Top of DATASET RECORDS

(* ===== verification/ActivePage.v ===== *)
(** * The captured page
      (capture/build-integration/cb_active_webcontents_resolver.{h,cc};
       SetActiveCapture, RearmCaptureOnInitialTab and RearmCaptureAfterRvhSwap of
       cloud_browser_browser_main_parts.cc; the capture start of cb_devtools_agent.cc)

    The resolver remembers the page that is captured and observes it; main_parts
    moves the capturer and the viewport along when the page's widget is replaced,
    its renderer dies or the page is closed.  [shell] is the state of the UI
    thread around these, over the objects of [Viewport.world]; a task that is
    posted waits in [tasks], one that is posted with a delay in [delayed]. *)

From Stdlib Require Import ZArith Lia SpecFloat.
From stdpp Require Import base tactics sets numbers gmap list.
From S2P Require Import Prelude Numbers LastPointer ClockRebase BeginFrame FrameCapture Viewport.
Open Scope Z_scope.

Definition kRecaptureRvhSwapAttempts : nat := 5.

Inductive task := Recapture (attempts_left : nat) | CapturedGone | RendererGone.
#[export] Instance task_eq_dec : EqDecision task.
Proof. solve_decision. Defined.

Record shell := mkShell {
  objects : world;
  active_ : option nat;
  active_fsid_ : option nat;
  observed : option nat;                   (* [Observe] *)
  recapture_on_rvh_swap_ : bool;           (* callbacks that are set *)
  renderer_gone_ : bool;
  captured_gone_ : bool;
  initial_web_contents_ : option nat;
  input_delegate_ : bool;
  tearing_down_ : bool;
  tasks : list task;
  delayed : list nat;                      (* [Recapture]s, by the attempts left *)
}.
#[export] Instance eta_shell : Eta shell := λ s,
  mkShell (objects s) (active_ s) (active_fsid_ s) (observed s) (recapture_on_rvh_swap_ s)
    (renderer_gone_ s) (captured_gone_ s) (initial_web_contents_ s) (input_delegate_ s)
    (tearing_down_ s) (tasks s) (delayed s).

(** What happens to the objects, or the call of OnCapturedRendererGone. *)
Inductive event := To (e : Viewport.event) | OnCapturedRendererGone.
Abbreviation M := (eff shell event).

Definition on_objects {A} (m : Viewport.M A) : M A := λ s,
  (result m (objects s), s <| objects := exec m (objects s) |>, To <$> events m (objects s)).
Definition post (t : task) : M unit := emod (λ s, s <| tasks := (tasks s ++ [t])%list |>).

(** ** The views of a page *)

(** [IsVisible] of a window asks each of its ancestors. *)
Definition visible (ws : list bool) : bool := forallb id ws.
Definition IsShowing (v : view) : bool := visible (windows v).

(** The walk from a view's window to the root that shows what is not visible:
    the windows after it and which of them it shows. *)
Fixpoint show_hidden (i : nat) (ws : list bool) : list bool * list nat :=
  match ws with
  | [] => ([], [])
  | b :: ws' =>
      let '(shown, js) := show_hidden (S i) ws' in
      if visible ws then (b :: shown, js) else (true :: shown, i :: js)
  end.
(** The walk that shows every window. *)
Definition show_all (ws : list bool) : list bool * list nat := ((λ _, true) <$> ws, seq 0 (List.length ws)).

(** [Show] makes the view's own window shown. *)
Definition ShowChain (walk : list bool → list bool * list nat) (last : nat → Viewport.event) (p : nat) :
    eff page Viewport.event unit :=
  x ← eget;
  match main_view x with
  | None => mret tt
  | Some v =>
      let '(ws, js) := walk (windows v) in
      eseq ((λ i, emit (ShowWindow p i)) <$> js);;
      emod (λ x, x <| main_view := Some (v <| windows := ws |>) |>);;
      emit (last p)
  end.

(** GetRenderWidgetHostView, GetRenderWidgetHost and GetFrameSinkId of a page. *)
Definition rwhv_of (p : nat) (w : world) : option view := pages w !! p ≫= main_view.
Definition rwh_of (p : nat) (w : world) : option widget := rwhv_of p w ≫= widget_host.
Definition sink_of (p : nat) (w : world) : option nat := rwh_of p w ≫= frame_sink_id.

(** ** The resolver *)

Module Resolver.

(** The page is compared and its live sink is logged. *)
Definition SetActiveCapture (wc fsid : option nat) : M unit :=
  s ← eget;
  if bool_decide (active_ s = wc) && bool_decide (active_fsid_ s = fsid) then mret tt
  else emod (λ s, s <| active_ := wc |> <| active_fsid_ := fsid |> <| observed := wc |>).

Definition GetActiveWebContents (s : shell) : option nat := active_ s.
Definition GetActiveMainFrameRenderWidgetHost (s : shell) : option widget :=
  active_ s ≫= λ p, rwhv_of p (objects s) ≫= widget_host.
Definition GetActiveFocusedRenderWidgetHost (s : shell) : option widget :=
  active_ s ≫= λ p, pages (objects s) !! p ≫= λ x, mjoin (mjoin (focused_frame x)).

Definition WebContentsDestroyed : M unit :=
  emod (λ s, s <| active_ := None |> <| active_fsid_ := None |>);;
  s ← eget;
  ewhen (captured_gone_ s) (post CapturedGone).

Definition RenderViewHostChanged : M unit :=
  s ← eget;
  let had_active_capture := bool_decide (is_Some (active_ s)) && bool_decide (is_Some (active_fsid_ s)) in
  ewhen (bool_decide (is_Some (active_fsid_ s))) (emod (λ s, s <| active_fsid_ := None |>));;
  ewhen (had_active_capture && recapture_on_rvh_swap_ s) (post (Recapture kRecaptureRvhSwapAttempts)).

Definition PrimaryMainFrameRenderProcessGone : M unit :=
  s ← eget;
  let had_active_capture := bool_decide (is_Some (active_ s)) in
  ewhen (bool_decide (is_Some (active_fsid_ s))) (emod (λ s, s <| active_fsid_ := None |>));;
  ewhen (had_active_capture && renderer_gone_ s) (post RendererGone).
End Resolver.

(** ** main_parts *)

Section main_parts.
Context {D : DisplayLib} {U : Unspecified}.

Definition SetActiveCapture (web_contents frame_sink : option nat) : M unit :=
  match web_contents, frame_sink with
  | Some p, Some f =>
      on_objects (emit (Focus p));;
      Resolver.SetActiveCapture (Some p) (Some f);;
      on_objects (SetTargetWebContents (Some p));;
      s ← eget;
      ewhen (bool_decide (is_Some (the_screen (objects s))) && input_delegate_ s)
        (on_objects (on_screen (SetLastPointerSource true)))
  | _, _ =>
      Resolver.SetActiveCapture None None;;
      on_objects (SetTargetWebContents None)
  end.

Definition RearmCaptureOnInitialTab : M unit :=
  s ← eget;
  match the_source (objects s), initial_web_contents_ s with
  | Some _, Some wc =>
      if tearing_down_ s then mret tt
      else
        match sink_of wc (objects s) with
        | None => mret tt
        | Some fsid =>
            ewhen (negb (from_option IsShowing true (rwhv_of wc (objects s))))
              (on_objects (on_page wc (ShowChain show_all WasShown wc)));;
            on_objects (on_source (StartCapture fsid));;
            SetActiveCapture (Some wc) (Some fsid)
        end
  | _, _ => mret tt
  end.

Definition RearmCaptureAfterRvhSwap (attempts_left : nat) : M unit :=
  s ← eget;
  match the_source (objects s), Resolver.GetActiveWebContents s with
  | Some _, Some wc =>
      match sink_of wc (objects s) with
      | None =>
          match attempts_left with
          | S n => emod (λ s, s <| delayed := (delayed s ++ [n])%list |>)
          | O => mret tt
          end
      | Some new_fsid =>
          ewhen (negb (from_option IsShowing true (rwhv_of wc (objects s))))
            (on_objects (on_page wc (ShowChain (show_hidden 0) ShowView wc)));;
          on_objects (on_source (StartCapture new_fsid));;
          Resolver.SetActiveCapture (Some wc) (Some new_fsid)
      end
  | _, _ => mret tt
  end.

(** Cb.startFrameSinkCapture on a page: the sink that is captured, or what is
    missing.  [callback]: the callback to main_parts is set. *)
Inductive start_error := NoView | NoWidget | NoSink.
Definition StartOnPage (callback : bool) (web_contents : nat) : M (start_error + nat) :=
  s ← eget;
  match rwhv_of web_contents (objects s) with
  | None => mret (inl NoView)
  | Some rwhv =>
      match widget_host rwhv with
      | None => mret (inl NoWidget)
      | Some rwh =>
          match frame_sink_id rwh with
          | None => mret (inl NoSink)
          | Some fsid =>
              ewhen (negb (IsShowing rwhv))
                (on_objects (on_page web_contents (ShowChain (show_hidden 0) ShowView web_contents)));;
              on_objects (on_source (StartCapture fsid));;
              on_objects (emit (Focus web_contents));;
              ewhen callback (SetActiveCapture (Some web_contents) (Some fsid));;
              mret (inr fsid)
          end
      end
  end.

(** ** Executions *)

Inductive input :=
| CreatePage (p : nat) (x : page)
| DestroyPage (p : nat)
| PageChanges (p : nat) (x : page)          (* its views come and go *)
| RvhSwapped (p : nat) (x : page)
| RendererDies (p : nat) (x : page)
| CaptureStarted (p : nat)
| ViewportAsked (spec : CbViewportSpec)
| Capturing (i : FrameCapture.input)
| Framing (i : Z * BeginFrame.input)
| TearDown
| TaskRuns
| DelayedRuns (k : nat).

Definition put_page (p : nat) (x : page) : M unit :=
  on_objects (emod (λ w, w <| pages := <[p := x]> (pages w) |>)).
(** The observer of page [p] is told. *)
Definition tell (p : nat) (m : M unit) : M unit :=
  s ← eget; ewhen (bool_decide (observed s = Some p)) m.

Definition run_task (t : task) : M unit :=
  match t with
  | Recapture n => RearmCaptureAfterRvhSwap n
  | CapturedGone => RearmCaptureOnInitialTab
  | RendererGone => emit OnCapturedRendererGone
  end.

Definition handle (i : input) : M unit :=
  match i with
  | CreatePage p x => put_page p x
  | DestroyPage p =>
      tell p Resolver.WebContentsDestroyed;;
      tell p (emod (λ s, s <| observed := None |>));;
      on_objects (emod (λ w, w <| pages := delete p (pages w) |>))
  | PageChanges p x => put_page p x
  | RvhSwapped p x => put_page p x;; tell p Resolver.RenderViewHostChanged
  | RendererDies p x => put_page p x;; tell p Resolver.PrimaryMainFrameRenderProcessGone
  | CaptureStarted p => StartOnPage true p;; mret tt
  | ViewportAsked spec => on_objects (SetViewport spec);; mret tt
  | Capturing i => on_objects (on_source (FrameCapture.handle i))
  | Framing i => on_objects (on_driver (BeginFrame.handle i))
  | TearDown => emod (λ s, s <| tearing_down_ := true |>)
  | TaskRuns =>
      s ← eget;
      match tasks s with
      | [] => mret tt
      | t :: ts => emod (λ s, s <| tasks := ts |>);; run_task t
      end
  | DelayedRuns k =>
      s ← eget;
      match delayed s !! k with
      | None => mret tt
      | Some n => emod (λ s, s <| delayed := delete k (delayed s) |>);; RearmCaptureAfterRvhSwap n
      end
  end.

(** The scale a viewport is asked for is a number, a page that is created is
    new, the initial page is never closed, and the capturer is told its target,
    its resolution and its configuration by main_parts alone. *)
Definition is_nan (x : spec_float) : bool := match x with S754_nan => true | _ => false end.
Definition enabled (i : input) (s : shell) : bool :=
  match i with
  | CreatePage p _ => bool_decide (pages (objects s) !! p = None)
  | DestroyPage p => bool_decide (is_Some (pages (objects s) !! p)) && bool_decide (initial_web_contents_ s ≠ Some p)
  | PageChanges p _ | RvhSwapped p _ | RendererDies p _ | CaptureStarted p =>
      bool_decide (is_Some (pages (objects s) !! p))
  | ViewportAsked spec => negb (is_nan (device_scale_factor spec))
  | Capturing i =>
      match i with ConfigureCalled _ _ _ | Resized _ | Started _ => false | _ => true end
  | _ => true
  end.
End main_parts.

Bottom of DATASET RECORDS

• EXERCISE PROMPT
In the listing above, locate the line containing "match ws with" and the line containing "Definition rwhv_of (p", then transcribe both and every line between them verbatim.

• COMPLETED TASK
  match ws with
  | [] => ([], [])
  | b :: ws' =>
      let '(shown, js) := show_hidden (S i) ws' in
      if visible ws then (b :: shown, js) else (true :: shown, i :: js)
  end.
(** The walk that shows every window. *)
Definition show_all (ws : list bool) : list bool * list nat := ((λ _, true) <$> ws, seq 0 (List.length ws)).

(** [Show] makes the view's own window shown. *)
Definition ShowChain (walk : list bool → list bool * list nat) (last : nat → Viewport.event) (p : nat) :
    eff page Viewport.event unit :=
  x ← eget;
  match main_view x with
  | None => mret tt
  | Some v =>
      let '(ws, js) := walk (windows v) in
      eseq ((λ i, emit (ShowWindow p i)) <$> js);;
      emod (λ x, x <| main_view := Some (v <| windows := ws |>) |>);;
      emit (last p)
  end.

(** GetRenderWidgetHostView, GetRenderWidgetHost and GetFrameSinkId of a page. *)
Definition rwhv_of (p : nat) (w : world) : option view := pages w !! p ≫= main_view.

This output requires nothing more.